Same courses, same titles, same words: "problem solving", "teamwork", "analytical skills". All correct, all plausible. Also all replicable.
Today you just take an AI and ask it to write the perfect cover letter for a given job request, or task an agentic AI to do everything automatically, select adverts, prepare targeted CVs, and send them.
A recruiter opens ten CVs. All formally perfect for the job. Names change, structure remains. At that point they are no longer reading people, they are reading automated response versions.
On the other side is the student who truly worked: struggled on a project, corrected errors, received feedback, redid things. But all this remains invisible. On the CV it becomes a line.
A simple anecdote: during an interview, two candidates declare the same course and same project work. The first tells it well. The second opens a folder and says: "Here is the first version, here the teacher's feedback, here the revision, here the final submission. Here I changed approach because it wasn't working."
In that moment the difference isn't the project. It's the process.
And the process, today, is the least imitable thing.
2. What you need to prove
Here you are not just proving "what you did". You are showing how you work over time.
The evidence folder must make visible:
- real existence of your works and projects
- evolution of versions (not just final result)
- context where you worked
- received feedback and how you used it
- decisions taken during process
- continuity of your commitment
- consistency between what you say and what you show
In other words: not the perfect result, but the trajectory.
3. What to collect
Here the logic changes: you don't collect "documents", you collect work traces.
Collect:
- different versions of same assignment
- final submitted files
- feedback from teachers or tutors
- emails or messages linked to revisions or submissions
- screenshots of key moments (upload, corrections, comments)
- short personal notes ("here I changed approach because...")
- materials used to build work
- any errors or significant intermediate steps
An important detail: even a well-documented error is worth more than an isolated perfect result.
4. How to proceed
Here comes the key point: you don't build a perfect folder. You build a continuous trail.
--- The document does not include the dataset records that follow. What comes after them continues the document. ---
(** * tgtg scanner: a shallow embedding of the polling core

    The development follows the Python sources of [tgtg_scanner]:

    - [scanner.py]            -> [Module Scanner]
    - [tgtg.py]               -> [Module TgtgClient]
    - [models/item.py]        -> [Module Item]
    - [models/notifier.py]    -> [Module Notifier]
    - [notifiers/webhook.py]  -> [Module WebHook] (with [Module Py] for the
                                 pieces of [re] and [str] it relies on)
    - [notifiers/__init__.py] -> [Module Notifiers]

    Python integers are [Z], Python [str] is [string], [None]-able values are
    [option], dictionaries are [gmap].  A [string] stands for a [str]
    character by character, each [ascii] being one code point below 256, so
    that [String.length] is [len]; text with other characters is outside
    the model.  Code that mutates its object and may
    raise is written in a small state-and-exception monad, so that the state
    reached at the moment an exception escapes stays observable. *)

From Stdlib Require Import ZArith List String Ascii Bool Lia.
From stdpp Require Import base option gmap strings pretty.
Import ListNotations.

Local Open Scope string_scope.
Local Open Scope list_scope.
Local Open Scope Z_scope.

(** ** Exceptions *)

(** Arguments handed to an exception constructor. *)
Inductive arg : Type :=
| AInt (n : Z)
| AStr (s : string).

(** Modelled from the spec: [models/errors.py] is not among the sources.  The
    classes below are the ones the sources import by name from [..models];
    following the error taxonomy of the spec (section 7) they are kept
    pairwise distinct.  [KeyError], [TypeError] and [ValueError] are the
    Python builtins; every constructor stands for an instance of
    [Exception] (what only [BaseException] covers, a keyboard interrupt or
    an exit, is not modelled).  [ExternalError] stands for whatever a
    collaborator outside the modelled code (HTTP transport, prometheus
    client, a delivery backend, the operating system) raises. *)
Inductive exn : Type :=
| TgtgAPIError (args : list arg)
| TgtgLoginError (args : list arg)
| TgtgPollingError (args : list arg)
| TGTGConfigurationError (args : list arg)
| WebHookConfigurationError
| KeyError (key : string)
| TypeError
| ValueError (message : string)
| ExternalError (what : string).

Definition is_TgtgLoginError (e : exn) : bool :=
  match e with TgtgLoginError _ => true | _ => false end.

Definition is_TgtgPollingError (e : exn) : bool :=
  match e with TgtgPollingError _ => true | _ => false end.

Definition is_TgtgAPIError (e : exn) : bool :=
  match e with TgtgAPIError _ => true | _ => false end.

(** ** The state-and-exception monad *)

Inductive result (A : Type) : Type :=
| Ok (a : A)
| Raise (e : exn).
Arguments Ok {A} a.
Arguments Raise {A} e.

Definition is_Ok {A} (r : result A) : bool :=
  match r with Ok _ => true | Raise _ => false end.

Definition M (S A : Type) : Type := S -> result A * S.

Definition ret {S A} (a : A) : M S A := fun s => (Ok a, s).

Definition bind {S A B} (m : M S A) (k : A -> M S B) : M S B :=
  fun s => match m s with
           | (Ok a, s') => k a s'
           | (Raise e, s') => (Raise e, s')
           end.

Definition raise {S A} (e : exn) : M S A := fun s => (Raise e, s).

Definition get {S} : M S S := fun s => (Ok s, s).

Definition modify {S} (f : S -> S) : M S unit := fun s => (Ok tt, f s).

(** [try: body / except Exception as err: handler err]. *)
Definition try_except {S A} (body : M S A) (handler : exn -> M S A) : M S A :=
  fun s => match body s with
           | (Ok a, s') => (Ok a, s')
           | (Raise e, s') => handler e s'
           end.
Every time you work on something relevant, don't save only the end. Save one or two significant steps. You don't need everything, you need what tells the story.
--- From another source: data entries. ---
(** ** Running minimum and maximum

    The C loops keep a running minimum ([if (x < m) m = x;]) and a running
    maximum; over a list they are [fold_left Z.min] and [fold_left Z.max]. *)

Lemma fold_min_le l d : fold_left Z.min l d <= d /\ Forall (fun x => fold_left Z.min l d <= x) l.
Proof.
  revert d. induction l as [|a l IH]; intros d; simpl; [split; [lia | done]|].
  destruct (IH (Z.min d a)) as [H1 H2]. split; [lia|]. constructor; [lia | done].
Qed.

Lemma fold_min_attained l d : fold_left Z.min l d = d \/ fold_left Z.min l d ∈ l.
Proof.
  revert d. induction l as [|a l IH]; intros d; simpl; [by left|].
  destruct (IH (Z.min d a)) as [->|H]; [|right; by right].
  destruct (Z.min_spec d a) as [[_ ->]|[_ ->]]; [by left | right; by left].
Qed.

Lemma fold_max_ge l d : d <= fold_left Z.max l d /\ Forall (fun x => x <= fold_left Z.max l d) l.
Proof.
  revert d. induction l as [|a l IH]; intros d; simpl; [split; [lia | done]|].
  destruct (IH (Z.max d a)) as [H1 H2]. split; [lia|]. constructor; [lia | done].
Qed.

Lemma fold_max_attained l d : fold_left Z.max l d = d \/ fold_left Z.max l d ∈ l.
Proof.
  revert d. induction l as [|a l IH]; intros d; simpl; [by left|].
  destruct (IH (Z.max d a)) as [->|H]; [|right; by right].
  destruct (Z.max_spec d a) as [[_ ->]|[_ ->]]; [right; by left | by left].
Qed.

(** Exhaustive checks over a range, evaluated by [vm_compute]. *)
Lemma forallb_zrange (P : Z -> bool) n :
  forallb P (zrange n) = true -> forall x, 0 <= x < n -> P x = true.
Proof.
  intros Hall x Hx. rewrite forallb_forall in Hall. apply Hall.
  apply list_elem_of_In, elem_of_zrange. lia.
Qed.

Lemma forallb_zrange2 (P : Z -> Z -> bool) n m :
  forallb (fun x => forallb (P x) (zrange m)) (zrange n) = true ->
  forall x y, 0 <= x < n -> 0 <= y < m -> P x y = true.
Proof.
  intros Hall x y Hx Hy.
  apply (forallb_zrange (P x) m); [|lia].
  apply (forallb_zrange (fun x => forallb (P x) (zrange m)) n); [done | lia].
Qed.

#[export] Hint Resolve znth_map_zrange : offer.
#[export] Hint Rewrite length_zrange : offer_rw.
Organise the folder so it's readable from outside. Whoever opens it must immediately understand what they are looking at.
Practical procedure:
- create a folder per project or course
- keep at least two versions: an intermediate and a final one
- add received feedback or comments
- write a short personal summary (2–3 lines are enough)
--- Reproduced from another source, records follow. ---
(** [float(n)] of a positive [int] below 2^53 is exact and normal. *)
Lemma of_int_exact n :
  0 < n < 2 ^ 53 ->
  exists m e, of_int n = S754_finite false m e /\ 2 ^ 52 <= Zpos m < 2 ^ 53 /\
              -52 <= e <= 0 /\ Zpos m = n * 2 ^ (- e).
Proof.
  intros Hn. destruct n as [|p|p]; try lia.
  unfold of_int, binary_normalize, binary_round.
  set (d := Zpos (digits2_pos p)).
  assert (Hd : d = Zdigits2 (Zpos p)) by done.
  assert (Hb : 2 ^ (d - 1) <= Zpos p < 2 ^ d) by (apply digits2_bounds; lia).
  assert (Hd53 : 1 <= d <= 53) by (split; [lia|]; rewrite Hd; apply digits2_le; lia).
  replace (d + 0) with d by lia. rewrite fexp_normal by lia.
  unfold shl_align. replace (d - 53 - 0) with (d - 53) by lia.
  assert (Hp2 : 2 ^ 53 = 2 ^ d * 2 ^ (53 - d)) by (rewrite <- Z.pow_add_r; f_equal; lia).
  assert (Hp1 : 2 ^ 52 = 2 ^ (d - 1) * 2 ^ (53 - d)) by (rewrite <- Z.pow_add_r; f_equal; lia).
  destruct (d - 53) as [|k|k] eqn:Ek; try lia.
  - rewrite round_aux_exact by (try rewrite <- Hd; lia).
    replace d with 53 in Hb by lia.
    exists p, 0. split_and!; first [done | lia].
  - rewrite round_aux_exact.
    + exists (Pos.iter xO p k), (Zneg k). rewrite pos_iter_xO.
      replace (Zpos k) with (53 - d) by lia. split_and!; try done; try nia.
      change (- Zneg k) with (Zpos k). replace (Zpos k) with (53 - d) by lia. lia.
    + apply digits2_bounds; try lia. rewrite pos_iter_xO.
      replace (Zpos k) with (53 - d) by lia. simpl. nia.
    + lia.
Qed.

Local Open Scope R_scope.

Lemma bpow_plus a b : bpow (a + b) = bpow a * bpow b.
Proof. unfold bpow. apply powerRZ_add. lra. Qed.

Lemma bpow_pos e : 0 < bpow e.
Proof. unfold bpow. apply powerRZ_lt. lra. Qed.

Lemma bpow_IZR k : (0 <= k)%Z -> bpow k = IZR (2 ^ k).
Proof.
  intros Hk. rewrite <- (Z2Nat.id k Hk). unfold bpow.
  rewrite <- pow_powerRZ, pow_IZR. done.
Qed.

Lemma bpow_opp k : bpow (- k) = / bpow k.
Proof. apply powerRZ_neg'. Qed.

Lemma u_pos : 0 < u.
Proof. apply bpow_pos. Qed.

Lemma u_mul_2_52 : IZR (2 ^ 52) * u = 1.
Proof.
  unfold u. rewrite <- bpow_IZR by lia. rewrite <- bpow_plus. reflexivity.
Qed.

Lemma fval_finite m e : fval (S754_finite false m e) = IZR (Zpos m) * bpow e.
Proof. simpl. ring. Qed.

Lemma normal_pos_fval f : normal_pos f -> 0 < fval f.
Proof.
  destruct f as [| | |[] m e]; simpl; try tauto. intros _.
  rewrite Rmult_1_l. apply Rmult_lt_0_compat; [apply IZR_lt; lia | apply bpow_pos].
Qed.

(** Faithful rounding in the normal range: [binary_round_aux] returns a
    normal float within relative error [u] of every real that lies in the
    interval its arguments describe. *)
Lemma round_aux_value mx ex lx x :
  (0 < mx)%Z -> (53 <= Zdigits2 mx)%Z -> (-1074 <= ex + Zdigits2 mx - 53 < 971)%Z ->
  IZR mx * bpow ex <= x < IZR (mx + 1) * bpow ex ->
  normal_pos (binary_round_aux prec emax false mx ex lx) /\
  rel_close (fval (binary_round_aux prec emax false mx ex lx)) x.
Proof.
  intros Hmx Hd He Hx.
  destruct (round_aux_normal mx ex lx Hmx Hd He) as (m & e & -> & Hm & Hm1 & Hcase).
  set (n := (Zdigits2 mx - 53)%Z) in *. set (m1 := (mx / 2 ^ n)%Z) in *.
  assert (Hn : (0 <= n)%Z) by lia.
  assert (Hp : (0 < 2 ^ n)%Z) by (apply Z.pow_pos_nonneg; lia).
  pose proof (Z.mul_div_le mx (2 ^ n) Hp) as Hlo.
  pose proof (Z.mul_succ_div_gt mx (2 ^ n) Hp) as Hhi. fold m1 in Hlo, Hhi.
  set (b := bpow (ex + n)).
  assert (Hb : forall z, IZR (z * 2 ^ n) * bpow ex = IZR z * b).
  { intros z. unfold b. rewrite mult_IZR, bpow_plus, (bpow_IZR n Hn). ring. }
  assert (HL : IZR m1 * b <= x).
  { rewrite <- Hb. apply Rle_trans with (IZR mx * bpow ex); [|lra].
    apply Rmult_le_compat_r; [apply Rlt_le, bpow_pos | apply IZR_le; lia]. }
  assert (HU : x < IZR (m1 + 1) * b).
  { rewrite <- Hb. apply Rlt_le_trans with (IZR (mx + 1) * bpow ex); [lra|].
    apply Rmult_le_compat_r; [apply Rlt_le, bpow_pos | apply IZR_le; lia]. }
  assert (Hbpos : 0 < b) by apply bpow_pos.
  assert (Hbx : b <= x * u).
  { assert (IZR (2 ^ 52) <= IZR m1) by (apply IZR_le; lia).
    assert (H52 : IZR (2 ^ 52) * b <= x) by nra.
    replace b with (IZR (2 ^ 52) * b * u) by (rewrite Rmult_comm, <- Rmult_assoc, (Rmult_comm u), u_mul_2_52; ring).
    apply Rmult_le_compat_r; [apply Rlt_le, u_pos | exact H52]. }
  assert (Hy : fval (S754_finite false m e) = IZR m1 * b \/
               fval (S754_finite false m e) = IZR (m1 + 1) * b).
  { rewrite fval_finite.
    destruct Hcase as [[-> [Hm' | Hm']] | (-> & Hm' & Htop)]; rewrite Hm'; [left|right|right]; try done.
    rewrite Htop, bpow_plus. unfold b. replace (bpow 1) with 2 by (unfold bpow; simpl; ring).
    change (2 ^ 53)%Z with (2 ^ 52 * 2)%Z. rewrite mult_IZR. ring. }
  split; [simpl; lia|].
  assert (Hm1pos : 0 < IZR m1) by (apply IZR_lt; lia).
  assert (Hxu : 0 < x * u) by (apply Rmult_lt_0_compat; [nra | apply u_pos]).
  unfold rel_close. rewrite plus_IZR in HU, Hy.
  destruct Hy as [-> | ->]; split; lra.
Qed.

Lemma div_bracket (a b q : Z) (c : R) :
  (0 < b)%Z -> (q * b <= a < (q + 1) * b)%Z -> 0 < c ->
  IZR q * c <= IZR a / IZR b * c < IZR (q + 1) * c.
Proof.
  intros Hb [Hlo Hhi] Hc. apply IZR_le in Hlo. apply IZR_lt in Hhi.
  rewrite mult_IZR in Hlo, Hhi. assert (0 < IZR b) by (apply IZR_lt; lia).
  assert (IZR q <= IZR a / IZR b).
  { apply Rmult_le_reg_r with (IZR b); [lra|]. field_simplify; lra. }
  assert (IZR a / IZR b < IZR (q + 1)).
  { apply Rmult_lt_reg_r with (IZR b); [lra|]. field_simplify; lra. }
  split; [apply Rmult_le_compat_r | apply Rmult_lt_compat_r]; lra.
Qed.

(** Division of two positive normal floats whose exponents are not too
    far apart is faithful. *)
Lemma div_value m1 e1 m2 e2 :
  (2 ^ 52 <= Zpos m1 < 2 ^ 53)%Z -> (2 ^ 52 <= Zpos m2 < 2 ^ 53)%Z ->
  (-1020 <= e1 - e2 <= 1020)%Z ->
  let f := SFdiv prec emax (S754_finite false m1 e1) (S754_finite false m2 e2) in
  normal_pos f /\ rel_close (fval f) (IZR (Zpos m1) * bpow e1 / (IZR (Zpos m2) * bpow e2)).
Proof.
  intros Hm1 Hm2 He f. subst f. unfold SFdiv, SFdiv_core_binary. cbv beta zeta.
  rewrite !digits2_normal by lia.
  replace (53 + e1 - (53 + e2))%Z with (e1 - e2)%Z by lia.
  rewrite fexp_normal by lia.
  replace (Z.min (e1 - e2 - 53) (e1 - e2)) with (e1 - e2 - 53)%Z by lia.
  replace (e1 - e2 - (e1 - e2 - 53))%Z with 53%Z by lia.
  cbv beta iota. rewrite Z.shiftl_mul_pow2 by lia.
  set (a := (Zpos m1 * 2 ^ 53)%Z).
  pose proof (Z.div_eucl_eq a (Zpos m2) ltac:(lia)) as Heucl.
  unfold Z.modulo, Z.div in *. destruct (Z.div_eucl a (Zpos m2)) as [q r] eqn:Eq.
  pose proof (Z_mod_lt a (Zpos m2) ltac:(lia)) as Hr.
  unfold Z.modulo in Hr. rewrite Eq in Hr. simpl in Hr.
  assert (Hq : (2 ^ 52 <= q < 2 ^ 54)%Z) by (unfold a in Heucl; nia).
  apply round_aux_value.
  - lia.
  - apply digits2_ge; lia.
  - assert (Zdigits2 q <= 54)%Z by (apply digits2_le; lia).
    assert (53 <= Zdigits2 q)%Z by (apply digits2_ge; lia). lia.
  - set (c := bpow (e1 - e2 - 53)).
    replace (IZR (Zpos m1) * bpow e1 / (IZR (Zpos m2) * bpow e2))
      with (IZR a / IZR (Zpos m2) * c).
    + apply div_bracket; [lia | lia | apply bpow_pos].
    + unfold a, c. rewrite mult_IZR, <- bpow_IZR by lia.
      replace e1 with (e1 - e2 - 53 + 53 + e2)%Z at 2 by lia.
      rewrite !bpow_plus. field.
      split; [apply Rgt_not_eq, bpow_pos | apply not_0_IZR; lia].
Qed.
- use clear file names with dates
- avoid modifying saved versions
- use ExistBefore to timestamp key work moments
- maintain simple and coherent structure
A step making a difference: the summary. Two lines saying what you did and what you changed. That's where method is seen.
5. Mistakes to avoid
Here errors are all tied to the illusion of perfection.
Beware of:
- keeping only final result
- deleting "imperfect" intermediate versions
- accumulating files without narration
- using incomprehensible names
- reconstructing everything a posteriori
- presenting only "clean" outputs without process
- mixing materials without temporal order
Besides timestamping, method continuity matters. Free timestamping adds a technical time reference anchoring those steps in time, making your path more readable.
6. After documenting
At this point something interesting happens.
The CV remains concise. It's needed. But it's no longer the only level.
If someone wants to truly understand, you can open the folder. Not to show "how good you are", but to show how you work. This changes the conversation type: less declarations, more observation.
You can use it in an interview, an application, or even in a confrontation with a teacher. It becomes a space where your path is verifiable and understandable.
In a context where many contents can be generated, whoever manages to show a coherent trail of their work over time brings something different: a visible method. And that, today, is hard to imitate.